💯 the future of the points economy
where loyalty lies
The Bank of Canada is building the capability to issue a digital version of the Canadian dollar, which is known as a “central bank digital currency.”
But many Canadians already trade in a range of proximate digital currencies: loyalty programs.
A recent study found that Canadian levels of engagement with loyalty programs are among the highest globally.
During the 2008 recession, ‘extreme’ couponing grew in popularity as people sought tactics that stretched a dollar. These discounts were ‘dumb’ (universal and indiscriminate) and there wasn’t any data collection tethered to redemption - at least, nothing personal.
In this current inflationary period, expect competition amongst loyalty programs to heat up.
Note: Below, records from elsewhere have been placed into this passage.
(** The results of [Search] with a limit that is not negative. *)
Lemma Search_spec db q k :
  well_stored db -> 0 <= k ->
  exists rs, scan_loop q (embedded_rows db) [] = Some rs /\
    Forall2 (scanned q) (embedded_rows db) rs /\
    Search db q k = Some (take (Z.to_nat k) (exchange_sort more_similar rs)).
Proof.
  intros [_ Hne] Hk.
  destruct (scan_loop_spec q (embedded_rows db)) with (acc := @nil SearchResult)
    as (rs & Hrs & Hall).
  { apply Forall_forall. intros r Hr. now apply list_elem_of_filter in Hr as [? _]. }
  { apply Forall_forall. intros r Hr. apply list_elem_of_filter in Hr as [_ Hr].
    rewrite Forall_forall in Hne. now apply Hne. }
  exists rs. split; [assumption|]. split; [assumption|].
  unfold Search. fold (embedded_rows db). rewrite Hrs. cbn [mbind option_bind].
  now apply limit_results_nonneg.
Qed.

(** *** Reading conversations *)

Lemma insert_sorted_Permutation {A} (le : A -> A -> bool) x (l : list A) :
  insert_sorted le x l ≡ₚ x :: l.
Proof.
  induction l as [|y l IH]; [reflexivity|].
  cbn [insert_sorted]. destruct (le x y); [reflexivity|].
  rewrite IH. apply Permutation_swap.
Qed.

Lemma order_by_Permutation {A} (le : A -> A -> bool) (l : list A) :
  order_by le l ≡ₚ l.
Proof.
  unfold order_by. induction l as [|x l IH]; [reflexivity|].
  cbn [foldr]. now rewrite insert_sorted_Permutation, IH.
Qed.

Lemma elem_of_sql_limit {A} k (l : list A) x : x ∈ sql_limit k l -> x ∈ l.
Proof.
  unfold sql_limit. destruct (k <? 0); [trivial|]. apply subseteq_take.
Qed.

Lemma elem_of_recent_conversations db k r :
  r ∈ recent_conversations db k -> r ∈ conversations db.
Proof.
  intros Hr. apply elem_of_sql_limit in Hr.
  now rewrite order_by_Permutation in Hr.
Qed.

Lemma GetConversation_is_Some db r :
  r ∈ conversations db -> is_Some (GetConversation db (cr_id r)).
Proof.
  intros Hr. unfold GetConversation.
  destruct (filter _ (conversations db)) as [|r' rs] eqn:Hf; [|eauto].
  exfalso. now apply (filter_nil_not_elem_of _ _ r Hf).
Qed.

Lemma GetConversation_messages db id c :
  GetConversation db id = Some c -> c_Messages c = scan_message <$> messages_of db id.
Proof.
  unfold GetConversation.
  destruct (filter _ (conversations db)); [discriminate|]. now intros [= <-].
Qed.

(** *** Saving on a connection that checks foreign keys *)

Lemma SaveMessage_foreign_keys_on db now msg :
  foreign_keys db = true ->
  has_message db (m_ID msg) = false ->
  has_conversation db (m_ConversationID msg) = false ->
  SaveMessage db now msg = Some (Some ForeignKeyViolation, db).
Proof.
  intros Hfk Hm Hc. unfold SaveMessage. rewrite embedding_blob_spec.
  cbn [mbind option_bind]. unfold insert_message.
  cbn [row_of_message mr_id mr_conversation_id]. now rewrite Hm, Hfk, Hc.
Qed.

(** *** The example database *)

Lemma reachable_created db now id title :
  reachable db -> reachable (Examples.created db now id title).
Proof.
  intros H. unfold Examples.created.
  destruct (CreateConversation db now id title) as [r db'] eqn:Hc.
  exact (reachable_create db now id title r db' H Hc).
Qed.

Lemma reachable_saved db now msg :
  reachable db -> reachable (Examples.saved db now msg).
Proof.
  intros H. unfold Examples.saved.
  destruct (SaveMessage db now msg) as [[r db']|] eqn:Hs; [|assumption].
  exact (reachable_save db now msg r db' H Hs).
Qed.

Lemma reachable_db_msgs : reachable Examples.db_msgs.
Proof.
  unfold Examples.db_msgs, Examples.db_conv.
  repeat apply reachable_saved. apply reachable_created. apply (reachable_new false).
Qed.

End StoreFacts.

(** * The claims of the specification *)

Section Claims.
Import Codec Float64 Similarity Store Ollama Tui Props Examples.



(** A negative limit is not a number of results, and [Search] has no guard
    for it: the slice expression [results[:limit]] panics. *)
Lemma Search_negative_limit_panics :
  embedded_count db_msgs = 3%nat /\ Search db_msgs [one32; 0] (-1) = None.
Proof. split; [reflexivity|]. vm_compute. reflexivity. Qed.

(** C2.  For every sequence of 32-bit patterns, the NaN and infinity
    patterns and the empty sequence included, decoding the encoding gives
    the sequence back, pattern for pattern; and the empty sequence encodes
    to the empty byte sequence. *)
Theorem codec_round_trip v :
  Forall is_float32 v ->
  serializeFloat32 v ≫= deserializeFloat32 = Some v /\
  serializeFloat32 [] = Some [].
Proof.
  intros Hwf. split; [|reflexivity].
  rewrite serializeFloat32_spec. cbn [mbind option_bind].
  now apply deserializeFloat32_spec.
Qed.
(** ** A batch of one sample *)

(** X18. On a Hidden layer with empty buffers, one sample sent forward,
    its gradient [J] sent backward and one update move the parameters by
    [W[i][j] -= learning_rate * J[j] * X[i] * gradient(J[j])] and
    [b[j] -= learning_rate * gradient(J[j])], and leave the buffers empty:
    the step taken on the bias does not scale with the upstream gradient. *)
Theorem hidden_single_sample_step :
  forall (n : nat) (self : HiddenLayer.t) (X J : Np.ndarray1),
    hidden_ok n self ->
    HiddenLayer.W_gradients self = [] -> HiddenLayer.b_gradients self = [] ->
    length X = n -> length J = HiddenLayer.size self ->
    exists self' : HiddenLayer.t,
      do_calls self [CallForward X; CallBackward J; CallUpdate] = Some self' /\
      (forall i j, (i < n)%nat -> (j < HiddenLayer.size self)%nat ->
         entry (HiddenLayer.W self') i j
         = entry (HiddenLayer.W self) i j
           - HiddenLayer._learning_rate self
             * (nth j J 0
                * (nth i X 0
                   * Activation.gradient (HiddenLayer._activation self)
                       (nth j J 0)))) /\
      (forall j, (j < HiddenLayer.size self)%nat ->
         nth j (HiddenLayer.b self') 0
         = nth j (HiddenLayer.b self) 0
           - HiddenLayer._learning_rate self
             * Activation.gradient (HiddenLayer._activation self) (nth j J 0)) /\
      HiddenLayer.W_gradients self' = [] /\
      HiddenLayer.b_gradients self' = [].
Proof.
  intros n self X J Hok HG Hv HX HJ.
  destruct (hidden_forward_total n self X Hok HX)
    as (s1 & out & E1 & _ & Hsz1 & Hok1 & Hin1).
  pose proof (hidden_forward_frame _ _ _ _ E1)
    as (_ & HW1 & Hb1 & Hlr1 & Hact1 & HG1 & Hv1 & _).
  destruct (hidden_backward_entries n s1 X J Hok1 Hin1 HX)
    as (s2 & J' & G & v & E2 & HG2 & Hv2 & HeG & Hev); [congruence|].
  pose proof (hidden_backward_frame _ _ _ _ E2)
    as (Hsz2 & HW2 & Hb2 & Hlr2 & Hact2 & _).
  assert (Hok2 : hidden_ok n s2).
  { destruct (hidden_backward_total n s1 X J Hok1 Hin1 HX) as (s2' & J2 & E2' & _ & _ & H);
      [congruence|]. rewrite E2 in E2'. now inv E2'. }
  destruct (hidden_update_total n s2 Hok2) as (s3 & E3 & _ & HeW & Heb).
  pose proof (hidden_update_frame _ _ E3) as (_ & _ & _ & _ & _ & HG3 & Hv3).
  exists s3. split.
  { cbn [do_calls do_call]. rewrite E1; cbn [bind]. rewrite E2; cbn [bind].
    rewrite E3. reflexivity. }
  split; [|split; [|split; assumption]].
  - intros i j Hi Hj. rewrite HeW by (rewrite ?Hsz2, ?Hsz1; lia).
    rewrite HW2, HW1, Hlr2, Hlr1, HG2, HG1, HG. cbn [app map].
    rewrite HeG by (rewrite ?Hsz1; lia). rewrite Hact1.
    unfold Np.sum; simpl. ring.
  - intros j Hj. rewrite Heb by (rewrite ?Hsz2, ?Hsz1; lia).
    rewrite Hb2, Hb1, Hlr2, Hlr1, Hv2, Hv1, Hv. cbn [app map].
    rewrite Hev by (rewrite ?Hsz1; lia). rewrite Hact1.
    unfold Np.sum; simpl. ring.
Qed.

Lemma hidden_single_sample_step_witness :
  exists self' : HiddenLayer.t,
    do_calls relu_unit [CallForward [1]; CallBackward [3]; CallUpdate]
      = Some self' /\
    HiddenLayer.W_gradients self' = [] /\ HiddenLayer.b_gradients self' = [].
Proof.
  destruct (hidden_single_sample_step 1 relu_unit [1] [3] relu_unit_ok
              eq_refl eq_refl eq_refl eq_refl)
    as (self' & E & _ & _ & HG & Hv).
  exists self'. auto.
Defined.
Lemma parseLoop_acc b (s : string) :
  forall acc,
    IndexJs.parseLoop b s acc
    = match IndexJs.parseLoop b s 0 with
      | inl e => inl e
      | inr v => inr (acc * b ^ Z.of_nat (String.length s) + v)
      end.
Proof.
  induction s as [| ch s IH]; intros acc; cbn [IndexJs.parseLoop String.length].
  - f_equal. cbn. lia.
  - destruct (IndexJs.charToDigit ch) as [e | d]; [reflexivity |].
    destruct (d >=? b); [reflexivity |].
    rewrite (IH (acc * b + d)), (IH (0 * b + d)).
    destruct (IndexJs.parseLoop b s 0) as [e | v]; [reflexivity |].
    f_equal. rewrite Nat2Z.inj_succ, Z.pow_succ_r by lia. ring.
Qed.

Lemma parseLoop_bounds b (s : string) :
  forall v, IndexJs.parseLoop b s 0 = inr v ->
            0 <= v < b ^ Z.of_nat (String.length s).
Proof.
  induction s as [| ch s IH]; intros v; cbn [IndexJs.parseLoop String.length].
  - intros E. injection E as <-. cbn. lia.
  - destruct (IndexJs.charToDigit ch) as [e | d] eqn:Hd; [discriminate |].
    destruct (Z.geb_spec d b) as [? | Hlt]; [discriminate |].
    rewrite parseLoop_acc.
    destruct (IndexJs.parseLoop b s 0) as [e | v'] eqn:Hs; [discriminate |].
    intros E. injection E as <-.
    apply charToDigit_inr in Hd. destruct Hd as (_ & _ & Hr & _).
    specialize (IH v' eq_refl).
    rewrite Nat2Z.inj_succ, Z.pow_succ_r by lia. nia.
Qed.

(** [parseBigIntInBase] reads a positional numeral: the empty string is
    0, a parsed value is non-negative and below [base ^ length], and
    parsing a concatenation is parsing the two parts and shifting the
    first one, the first error met (left to right) being the one
    reported. *)
Theorem parseBigIntInBase_positional (s1 s2 : string) (base : Z) :
  IndexJs.parseBigIntInBase EmptyString base = inr 0
  /\ (forall v, IndexJs.parseBigIntInBase s1 base = inr v ->
                0 <= v < base ^ Z.of_nat (String.length s1))
  /\ IndexJs.parseBigIntInBase (s1 ++ s2)%string base
     = match IndexJs.parseBigIntInBase s1 base with
       | inl e => inl e
       | inr v1 =>
           match IndexJs.parseBigIntInBase s2 base with
           | inl e => inl e
           | inr v2 => inr (v1 * base ^ Z.of_nat (String.length s2) + v2)
           end
       end.
Proof.
  unfold IndexJs.parseBigIntInBase.
  split; [reflexivity |]. split; [apply parseLoop_bounds |].
  rewrite parseLoop_app.
  destruct (IndexJs.parseLoop base s1 0) as [e | v1]; [reflexivity |].
  apply parseLoop_acc.
Qed.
As the inflation is not just price, but also attention, which is increasingly fleeting and scarce. Loyalty marketing faces attentional inflation as they have to offer more value or relevance to be noticed.
Fundamentally, loyalty programs are schemes that offer modest discounts in exchange for your privacy, so that they can engage you with targeted ads that nudge you to shop more often and spend more money. The gross imbalance between a rewards app and a consumer was recently exemplified by the findings of the Privacy Commissioner’s investigation into Tim Horton’s mobile app, which was found to have “violated privacy laws in collection of ‘vast amounts’ of sensitive location data.”
Loyalty programs use subtle strategies to extract personal information from shoppers in exchange for rewards. These rewards are a form of compensation for sharing personal information and have become a normalised part of everyday life. We purchase a coffee and collect Starbucks “Stars,” casually swipe our AirMiles as we fill up at the gas station, revel in free shipping through Amazon Prime, and maximise our travel points for that next trip via our credit card. It can be remarkably satisfying to participate in these gamified programs that create a sense of virtual wealth and privilege.
Loyalty programs are an effective expression of ad tech that can be exploitative under the friendly guise of ‘loyalty’ or ‘rewards.’ They help increase revenue and can also inform strategic business decisions. For instance, Cineplex uses the data from Scene Points to determine their release schedules. That’s cool, but certainly secondary (or tertiary?) to rewards premised on someone’s cinematic frequency.
Business intelligence isn’t new - but it has always been driven by the cost of obtaining the intelligence. Digital enables considerably greater reach and scale. Companies that have been able to knit together customer-specific data to upsell clients are also not new. In fact, it’s probably not even possible to have a competitive company that doesn’t leverage data in a way that attempts prediction. The primary mechanisms for advertising: television commercials, flyers, and radio ads are diminishing. Almost all of a company’s possible communication channels to sell products have shifted online. This increases the expectation that an ad is “personalised.” Exponential growth in e-commerce has been an accelerant, because when customers shop online, it’s much easier for them to compare prices and find the “best” deal. Ultimately, firms need databases to compete. Customers want transparency, but companies see their data as proprietary information.
It is ironic that many of us can work to resist surveillance from smart city initiatives and opt-out of cookie tracking while proudly redeeming our points for bonus offers. These programs undermine our autonomy as consumers, and the evolution of rewards programs are a sophisticated form of consumer surveillance. While surprisingly simple, digital loyalty programs provoke strong and powerful behavioural effects through gamification. Some airline rewards programs are so captivating that people take pointless flights to maintain their status.
These rewards programs create shrewd micro-economies where “points” are effectively a digital currency and source of imagined wealth that are vulnerable to hackers. While companies that are collecting a shopper’s information may not sell the data or share it with third parties, the internal leveraging of this data creates massive competitive advantages and drives market power and challenges small businesses. At the same time, this presumed “loyalty” is hardly exclusive - most ppl have 13 loyalty cards.
💉 You can’t sell your organs, womb, or blood for money in Canada. So why can you sell your personal information for points?
Maybe it’s time to take back our ‘power’ as shoppers and reimagine loyalty.
What does an ethical or ‘responsible’ loyalty program look like? Do loyalty programs HAVE to be exploitative? Why can’t loyalty points be openly exchanged or traded like other currencies? How much does your loyalty *actually* cost?
The future of loyalty will be radically transparent, self-directed, and likely decentralised with data portability rights. We’ve already seen loyalty programs creep into the broader health sector. Which if approached differently, what if we gave out loyalty points to patients with chronic illnesses or disabilities? A means of reimagining an otherwise broken ODSP? Or just another dystopia?
We’re testing the hypothesis that cryptocurrency will be the future of the points economy. For many, the likely evolution of their favourite loyalty program(s) will be their earliest engagement with web 3.0.